Tour d’horizon du film : La brutalité du colonialisme de peuplement mise à nu dans un nouveau film
Un nouveau film montre le colonialisme en Amérique du Sud dans toute sa brutalité. Plus une critique de Poor Things.
The Settlers est un regard poignant sur l’histoire du colonialisme de peuplement dans les territoires les plus méridionaux du Chili et de l’Argentine, la Terre de Feu. Réalisé par Felipe Gálvez, le film se déroule en 1901 et suit l’histoire vraie d’un ancien soldat écossais, Alexander MacLennan (Mark Stanley). MacLennan travaille pour le riche propriétaire foncier José Menéndez (Alfredo Castro). Menéndez cherche à « nettoyer » la population autochtone locale de ses terres pour développer son entreprise d’élevage de moutons et en tirer davantage de profits. Il envoie MacLennan en expédition pour délimiter ses territoires. L’objectif est en fait de tuer autant d’Autochtones Selk’nam que possible.
Aux côtés de MacLennan, Bill (Benjamin Westfall), un mercenaire américain du Texas. Ils sont également rejoints par le tireur d’élite Segundo Molina (Camilo Arancibia), d’origine autochtone et européenne. Molina est obligée de se joindre au meurtre.
Leur parcours ouvre une fenêtre sur la dynamique de la société coloniale et l’oppression à laquelle sont confrontés les peuples colonisés. MacLennan, connu sous le nom de Chancho Rojo ou « Cochon Rouge » d’après son manteau rouge de l’armée britannique, était connu pour sa brutalité et ses actes génocidaires. Les massacres décrits dans le film sont horribles et basés sur la réalité. Parmi les horreurs, citons les propriétaires fonciers qui donnent « une livre sterling pour chaque oreille » d’un autochtone assassiné.

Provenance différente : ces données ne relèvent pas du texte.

Module DebugData.
Record t : Type := { type : string; scriptUrl : string; scopeUrl : string }.
End DebugData.

Module Product.
Record t : Type :=
  { score : nat;
    explanation : option IcuMessage;
    details : option DebugData.t }.
End Product.

(** ** The audit *)

Section ServiceWorker.

Context {U : UrlShim}.

Definition getVersionsForOrigin (versions : list Version.t) (pageUrl : URL)
  : completion (list Version.t) :=
  filter_c
    (fun v => u <- new_URL (Version.scriptURL v) ;;
              Normal (origin u =? origin pageUrl)%string)
    (filter (fun v => (Version.status v =? "activated")%string) versions).

(** The loop that fills [scriptByScopeUrlList]; the array is the state. *)
Fixpoint populate (matchingSWVersions : list Version.t)
    (registrations : list Registration.t)
    (scriptByScopeUrlList : list ScriptByScope)
  : completion (list ScriptByScope) :=
  match matchingSWVersions with
  | [] => Normal scriptByScopeUrlList
  | version :: rest =>
      match find (fun r => (Registration.registrationId r
                            =? Version.registrationId version)%string)
                 registrations with
      | Some matchedRegistration =>
          scope <- new_URL (Registration.scopeURL matchedRegistration) ;;
          script <- new_URL (Version.scriptURL version) ;;
          populate rest registrations
            (scriptByScopeUrlList
               ++ [{| scopeUrl := href scope; scriptUrl := href script |}])
      | None => populate rest registrations scriptByScopeUrlList
      end
  end.

Definition by_scope_length (ssA ssB : ScriptByScope) : Z :=
  (Z.of_nat (String.length (scopeUrl ssA))
   - Z.of_nat (String.length (scopeUrl ssB)))%Z.

Definition getControllingServiceWorker (matchingSWVersions : list Version.t)
    (registrations : list Registration.t) (pageUrl : URL)
  : completion (option ScriptByScope) :=
  scriptByScopeUrlList <- populate matchingSWVersions registrations [] ;;
  Normal
    (pop
       (sort by_scope_length
          (filter (fun ss => startsWith (href pageUrl) (scopeUrl ss))
                  scriptByScopeUrlList))).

L’Argentine et le Chili partageaient l’objectif de défricher les terres pour le développement des affaires. Dans le film, un proche allié de Menéndez est un prêtre local qui le défend. L’Église a souvent été complice de la justification des génocides en les qualifiant de missions « civilisatrices ». En Terre de Feu, les massacres ont vu la population autochtone de Selk’nam passer de 4 000 en 1880 à seulement 100 dans les années 1930.

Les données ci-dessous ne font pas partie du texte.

(** * Task analyzer: the scoring core of [backend/tasks/scoring.py]

    A shallow embedding of the ranking engine (normalisers, dependency graph,
    cycle detection, factor and strategy scorers, [analyze_tasks]) and the
    properties of it that the specification states.

    Conventions of the embedding.
    - A task is a Python [dict] with string keys: [gmap string pyval].
    - Python values are the ones a deserialised request can hold: [None],
      booleans, integers, floats, strings, dates and flat lists.
    - A Python [float] is modelled by an exact rational ([Q]); NaN and the
      infinities are outside the model, and so is binary rounding.
    - [date.today()] reads the clock; the day it returns is the explicit
      argument [today] (a proleptic ordinal, as [date.toordinal]).
    - A raised exception is the [Raise] constructor of [except]; code that
      mutates the caller's dicts returns their state after the call. The
      dicts of a batch are distinct objects.
    - [list.sort] is the library's: it is modelled by a stable insertion
      sort over Python's tuple comparison. When every comparison it makes
      is defined, any stable sort returns the same list.
    - The interpreter's recursion limit is not modelled: [dfs] nests as
      deep as the graph asks. *)

From Stdlib Require Import ZArith QArith Qround Lia Lqa List Ascii String.
From stdpp Require Import gmap strings list fin_maps pretty sorting.

Local Open Scope string_scope.
Local Open Scope Z_scope.

(** ** Python values *)

Module Py.

(** Values that may be the items of a list. *)
Inductive atom : Type :=
  | ANone
  | ABool (b : bool)
  | AInt (z : Z)
  | AFloat (q : Q)
  | AStr (s : string).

Pendant ce temps, les colons ont profité des opportunités créées par de nouvelles entreprises dans l’agriculture et l’élevage. Au début du film, Menéndez est basé dans un campement dans un paysage aride. Sept ans plus tard, il réside dans un somptueux manoir. Le film de Galvéz cherche à contribuer à un mouvement culturel d’opposition et à une narration alternative de l’histoire coloniale.
Poor Things – un recadrage audacieux et audacieux de Frankenstein
Hilarant et expérimental, tout le monde devrait voir Poor Things, réalisé par Yorgos Lanthimos. Le film raconte l’histoire de Bella Baxter (Emma Stone), une enfant qui renaît dans le corps d’une femme adulte. Bella est la création de son « père » scientifique tordu (Willem Dafoe) qu’elle appelle « Dieu ». C’est une histoire audacieuse de passage à l’âge adulte dans laquelle Bella explore naïvement le monde des hommes victoriens dans lequel elle est née.

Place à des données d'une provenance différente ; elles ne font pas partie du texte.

Lemma fill_emb_dict_other_keys (T : neural_net.Torch)
    (doc_lstm_model : list string → result (list neural_net.tensor))
    (attn_model : list neural_net.tensor → Markable
                  → result neural_net.tensor)
    (docs : list (list string * list Markable))
    (emb_dict emb_dict' : gmap string (list neural_net.tensor))
    (key : string) :
  neural_net.fill_emb_dict doc_lstm_model attn_model docs emb_dict
  = Ok emb_dict' →
  (∀ words marks m, (words, marks) ∈ docs → marks !! 0 = Some m →
                    Markable.entity m ≠ key) →
  emb_dict' !! key = emb_dict !! key.
Proof.
  revert emb_dict.
  induction docs as [|[words marks] docs IH]; intros emb_dict; simpl.
  - by intros [= <-].
  - destruct (doc_lstm_model words) as [base_embs|]; simpl; [|done].
    destruct (mapM (attn_model base_embs) marks) as [att_embs|]; simpl;
      [|done].
    unfold getitem.
    destruct (marks !! 0) as [m_0|] eqn:Hm_0; simpl; [|done].
    intros Hrun Hother. rewrite (IH _ Hrun).
    + apply lookup_insert_ne. apply (Hother words marks); [left|done].
    + intros ws ms m Hin. apply (Hother ws ms). by right.
Qed.

(** [evaluate] stores the embeddings of a document under the [entity] of
    its first markable, so the last document stored under a key wins: the
    embeddings that an earlier document with the same first [entity] had
    there are replaced. *)
Theorem evaluate_last_document_wins (T : neural_net.Torch)
    (doc_lstm_model : list string → result (list neural_net.tensor))
    (attn_model : list neural_net.tensor → Markable
                  → result neural_net.tensor)
    (before after : list (list string * list Markable))
    (words : list string) (marks : list Markable) (m_0 : Markable)
    (emb_dict emb_dict' : gmap string (list neural_net.tensor)) :
  neural_net.fill_emb_dict doc_lstm_model attn_model
    (before ++ (words, marks) :: after) emb_dict = Ok emb_dict' →
  marks !! 0 = Some m_0 →
  (∀ ws ms m, (ws, ms) ∈ after → ms !! 0 = Some m →
              Markable.entity m ≠ Markable.entity m_0) →
  ∃ base_embs att_embs,
    doc_lstm_model words = Ok base_embs
    ∧ mapM (attn_model base_embs) marks = Ok att_embs
    ∧ emb_dict' !! Markable.entity m_0 = Some att_embs.
Proof.
  intros Hrun Hm_0 Hafter. rewrite fill_emb_dict_app in Hrun.
  destruct (neural_net.fill_emb_dict doc_lstm_model attn_model before
              emb_dict) as [emb_dict1|]; simpl in Hrun; [|done].
  destruct (doc_lstm_model words) as [base_embs|]; simpl in Hrun; [|done].
  destruct (mapM (attn_model base_embs) marks) as [att_embs|] eqn:Hatt;
    simpl in Hrun; [|done].
  rewrite (getitem_Ok _ _ _ Hm_0) in Hrun. simpl in Hrun.
  exists base_embs, att_embs. split; [done|]. split; [done|].
  rewrite (fill_emb_dict_other_keys T _ _ _ _ _ _ Hrun Hafter).
  apply lookup_insert_eq.
Qed.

Elle découvre comment les femmes sont traitées dans le cadre d’un monde injuste plus vaste. Le besoin croissant d’expérience de Bella la pousse à s’échapper de la maison de son père avec son amant (Mark Ruffalo), un hédoniste soi-disant insouciant. Le couple se lance dans une aventure éclair alimentée par le sexe.
Elle se rend en Égypte et découvre pour la première fois des bidonvilles et une grande pauvreté. Sa curiosité sans faille la pousse à se débarrasser de son amant. Les pressions matérielles la conduisent à travailler dans une maison close parisienne. Le manque d’expérience de Bella en matière d’oppression des femmes la rend inconsciente de l’obéissance attendue d’elle alors qu’elle développe sa propre sexualité. Le film a suscité un débat sur ses mérites en tant que film féministe.
L’ironie du fait que Bella soit le « monstre féminin de Frankenstein » est évidente. Frankenstein a été écrit par une jeune femme pionnière, Mary Shelley, mais Bella est une création d’hommes à la fois dans et hors du film. Bella trouve les tentatives masculines pour la contrôler déroutantes : soit elle les rejette, soit elle les surmonte.
Les critiques disent qu’il s’agit d’un fantasme masculin de découverte de soi par une femme. Mais malgré toute sa naïveté, Bella est un personnage complexe et développé. Au final, les hommes du film semblent bien plus piégés qu’elle.